§ Task brief:
Work through the data below and give the number of lines holding "land", nothing more.

§ Records from a data collection:
|---|

(** [iderw] by the process [pid] up to its wait, and the test on which it waits. *)
Definition iderw_submit (pid b : Z) : M ide unit :=
  x ← gets (fun s => ibuf_at s b);
  d1 ← gets disk1;
  if negb (holdingsleep pid (lock x)) then panic "iderw: buf not locked"
  else if Z.land (flags x) (Z.lor B_VALID B_DIRTY) =? B_VALID then panic "iderw: nothing to do"
  else if negb (dev x =? 0) && negb d1 then panic "iderw: ide disk 1 not present"
  else
    queue_append b ;;
    h ← gets qhead;
    if h =? b then idestart b else mret tt.
Definition iderw_done (s : ide) (b : Z) : bool :=
  Z.land (flags (ibuf_at s b)) (Z.lor B_VALID B_DIRTY) =? B_VALID.

(** The interrupt handler: [ok] is the answer of [idewait(1)], [input] what the
    data port delivers. *)
Definition ideintr (ok : bool) (input : list Z) : M ide unit :=
  b ← gets qhead;
  if b =? -1 then mret tt
  else
    n ← gets (fun s => next_of s b);
    modS (set_qhead n) ;;
    x ← gets (fun s => ibuf_at s b);
    let x := if (Z.land (flags x) B_DIRTY =? 0) && ok then with_data input x else x in
    modS (set_ib b (with_flags (Z.ldiff (Z.lor (flags x) B_VALID) B_DIRTY) x)) ;;
    if n =? -1 then mret tt else idestart n.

|---|

§ Written solution:
3